Rev. Dr. Jared Michelson—Year C Proper 20

Anthony: Our next text for the month is 1 Timothy 2:1-7. It is a Revised Common Lectionary passage for Proper 20 in Ordinary Time, which is September 21.

First of all, then, I urge that supplications, prayers, intercessions, and thanksgivings be made for everyone, for kings and all who are in high positions, so that we may lead a quiet and peaceable life in all godliness and dignity. This is right and acceptable before God our Savior, who desires everyone to be saved and to come to the knowledge of the truth. For there is one God; there is also one mediator between God and humankind, Christ Jesus, himself human, 6 who gave himself a ransom for all—this was attested at the right time. For this I was appointed a herald and an apostle (I am telling the truth; I am not lying), a teacher of the gentiles in faith and truth.

This is a brief but powerfully rich theological text. God desires everyone to be saved, verse 4. Jared, what does this declaration tell us about God, the church, and anthropology, human worth?

Jared: Yeah. I really like that last bit of the question. What does it tell us about anthropology and human worth? Because I think it tells us quite a lot. Verse 5 has this proclamation of monotheism: “for there is one God, and there is only one mediator between God and humankind, Jesus Christ.” This is actually profoundly significant for developing ideas of human dignity, human rights.

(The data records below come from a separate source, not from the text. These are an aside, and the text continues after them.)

(** The upload is there and its bytes are valid UTF-8. *)
Definition decodes (f : option UploadedFile) : bool :=
  match f with
  | Some file =>
      match bytes_decode_utf8 (getvalue file) with
      | inl _ => true
      | inr _ => false
      end
  | None => false
  end.

(** The text the upload decodes to, when it does. *)
Definition decoded (f : option UploadedFile) : option str :=
  match f with
  | Some file =>
      match bytes_decode_utf8 (getvalue file) with
      | inl text => Some text
      | inr _ => None
      end
  | None => None
  end.

(** The page shows an analysis result: it has a results text area. *)
Definition shows_result (page : list UIEvent) : bool :=
  existsb (fun e => match e with TextArea _ _ _ => true | _ => false end) page.

(** A user-visible warning or error. *)
Definition is_notice (e : UIEvent) : bool :=
  match e with
  | Warning _ | Error _ => true
  | _ => false
  end.

(** ** Concrete sessions

    Small worlds on which the definitions can be run. *)

Definition fresh : World := {| ui := []; requests := [] |}.

(** The bytes of an ASCII text file. *)
Definition ascii_bytes (s : string) : bytes :=
  List.map byte_of_ascii (list_ascii_of_string s).

Definition text_file (file_name contents : string) : UploadedFile :=
  {| name := file_name; getvalue := ascii_bytes contents |}.

(** A user who typed [key], uploaded the two given files (or not) and pressed
    the button (or not). *)
Definition session (key : string) (system_prompt_file conversation_log_file
    : option UploadedFile) (pressed : bool) : User :=
  {| typed := fun label =>
       if String.eqb label "Enter Anthropic API Key" then lit key else [];
     uploaded := fun label =>
       if String.eqb label "Upload System Prompt Text File" then system_prompt_file
       else if String.eqb label "Upload Conversation Log Text File"
            then conversation_log_file
       else None;
     clicked := fun label =>
       pressed && String.eqb label "Analyze System Prompt Influence" |}.

Definition helpful_prompt_file : UploadedFile :=
  text_file "system.txt" "You are a helpful assistant.".

Definition greeting_log_file : UploadedFile :=
  text_file "log.txt" "User: Hi
Assistant: Hello! How can I help?".

(** A service that always answers with one text block. *)
Definition answering_service (n : nat) (r : Request) : ServiceOutcome :=
  Responds {| msg_content := [TextBlock (lit "Response 1: ...")];
              msg_model := lit "claude-3-opus-20240229" |}.
(** * mqtt_push: the acquisition-and-publish pipeline

    A shallow embedding of the sensor normaliser (sensorProcessor.js), the
    unit catalogue (unit.js), the store retry policy (redisService.js), the
    bus publisher (mqttService.js, dual-reconnect variant) and the poll cycle
    of the orchestrator (index.js), followed by the properties the design
    document states about them; then the shutdown path and the
    configuration loader (config.js), with further properties of the
    code. *)

From Stdlib Require Import ZArith QArith List String Ascii Bool Lia.
Import ListNotations.

Local Open Scope Z_scope.
Local Set Warnings "-register-all".

(** ** JavaScript values *)

Module Js.

(** A JavaScript string is a sequence of UTF-16 code units. *)
Definition jsstring := list Z.

(** *** Buffer.from(s, 'latin1') and buf.toString('utf8') *)

(** The latin1 encoder keeps the low byte of every code unit. *)
Definition latin1_bytes (s : jsstring) : list Z :=
  map (fun cu => Z.land cu 255) s.

(** A code point as UTF-16: one unit in the BMP, a surrogate pair above. *)
Definition utf16 (cp : Z) : jsstring :=
  if cp <? 65536 then [cp]
  else [55296 + Z.shiftr (cp - 65536) 10; 56320 + Z.land (cp - 65536) 1023].

(** A multi-byte sequence under way: the bits read, the continuation bytes
    still expected, and the range allowed for the next byte. *)
Inductive pending := Pending (acc : Z) (need : nat) (lo hi : Z).

Definition between (lo x hi : Z) : bool := (lo <=? x) && (x <=? hi).

(** A byte met outside a sequence: ASCII is output, a lead byte opens a
    sequence, anything else is replaced by U+FFFD. *)
Definition lead (b : Z) : jsstring * option pending :=
  if b <=? 127 then ([b], None)
  else if between 194 b 223 then ([], Some (Pending (Z.land b 31) 1 128 191))
  else if between 224 b 239 then
    ([], Some (Pending (Z.land b 15) 2
                 (if b =? 224 then 160 else 128) (if b =? 237 then 159 else 191)))
  else if between 240 b 244 then
    ([], Some (Pending (Z.land b 7) 3
                 (if b =? 240 then 144 else 128) (if b =? 244 then 143 else 191)))
  else ([65533], None).

(** The decoder replaces every maximal ill-formed part by one U+FFFD and
    reads the offending byte again as the start of a sequence. *)
Fixpoint utf8_decode (st : option pending) (bs : list Z) : jsstring :=
  match bs with
  | [] => match st with None => [] | Some _ => [65533] end
  | b :: rest =>
      match st with
      | None => fst (lead b) ++ utf8_decode (snd (lead b)) rest
      | Some (Pending acc need lo hi) =>
          if between lo b hi then
            let acc' := Z.lor (Z.shiftl acc 6) (Z.land b 63) in
            match need with
            | S (S n) => utf8_decode (Some (Pending acc' (S n) 128 191)) rest
            | _ => utf16 acc' ++ utf8_decode None rest
            end
          else 65533 :: fst (lead b) ++ utf8_decode (snd (lead b)) rest
      end
  end.

Definition utf8_to_string (bs : list Z) : jsstring := utf8_decode None bs.

(** Source literals are written as Rocq strings (their UTF-8 bytes) and read
    back into code units. *)
Definition bytes_of (s : string) : list Z :=
  map (fun a => Z.of_N (N_of_ascii a)) (list_ascii_of_string s).

Definition js (s : string) : jsstring := utf8_to_string (bytes_of s).

Fixpoint jsstring_eqb (a b : jsstring) : bool :=
  match a, b with
  | [], [] => true
  | x :: a', y :: b' => (x =? y) && jsstring_eqb a' b'
  | _, _ => false
  end.

(** *** Numbers *)

(** Finite values are kept exact; NaN and the infinities are apart. *)
Inductive number := NaN | NegInf | Fin (q : Q) | PosInf.

(** The relational operator [<] on two numbers. *)
Definition num_ltb (a b : number) : bool :=
  match a, b with
  | NaN, _ | _, NaN => false
  | NegInf, NegInf => false
  | NegInf, _ => true
  | _, NegInf => false
  | PosInf, _ => false
  | Fin _, PosInf => true
  | Fin x, Fin y => negb (Qle_bool y x)
  end.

When you look at the ancient world, Christian monotheism was not just about how many gods there are. In fact, it wasn’t really about how many Gods there are or not, because at times Paul seems to say there’s lots of false gods. There might actually be some malevolent powers that are kind of God-like in a bad way.

It was more about the character of the one God and the one God that is revealed in Jesus Christ. Paganism had this way of relating to God, and you see the prophets particularly in what’s called the post-exilic text, particularly in the bits of the Old Testament that are when Israel is trying to reckon with the exile, they are constantly critiquing the pagan deities.

And the critique is less about how many gods there are. The critique is that your gods are needy — paganism in this way. And they had a vision of God that was based on exchange. If you want your crops to grow, if you want your nation to be protected, if you want to have a large nation, then the key is treating the god rightly. If you give the god the proper sacrifice, then he will make your crops grow. If you sacrifice just a little bit of something that is valuable to you, then he will give you something even more valuable. If you sacrifice a few of your crops, he’ll make your crops grow. If you sacrifice an animal, he’ll protect your nation. And on and on it goes.

And the kind of terrible dialectic of idolatry is that out of desire, out of seeking something that you think will make you happy, whether it is flourishing or protection or a large family, you end up giving more and more to the god. The gods are needy, they’re demanding, and eventually you end up giving the thing that is most precious to you for the sake of your own happiness, because of course, the horrible conclusion of idolatry. This idolatrous dynamic that the prophets critique is child sacrifice. You give literally the most precious thing in the world to you for the sake of your own desire.

And the prophets constantly have this exalted, transformed, monotheistic vision of God, which just cuts off that logic of exchange right from the beginning. In the Psalms, God will say, “I have the cattle on a thousand hills. If I needed anything, I wouldn’t have asked you. In other words, there’s no exchange needed here. My goodness doesn’t need to be bought. It doesn’t need to be bargained with. And the reason is actually because I am so full of life, I’m the Creator of all things. I’m not one small pagan tribal deity that you can bargain with that’s just for your nation and not others. I’m the God who made all things, and therefore I’m so endlessly rich that the needs of bargaining couldn’t even enter into the equation to begin with.”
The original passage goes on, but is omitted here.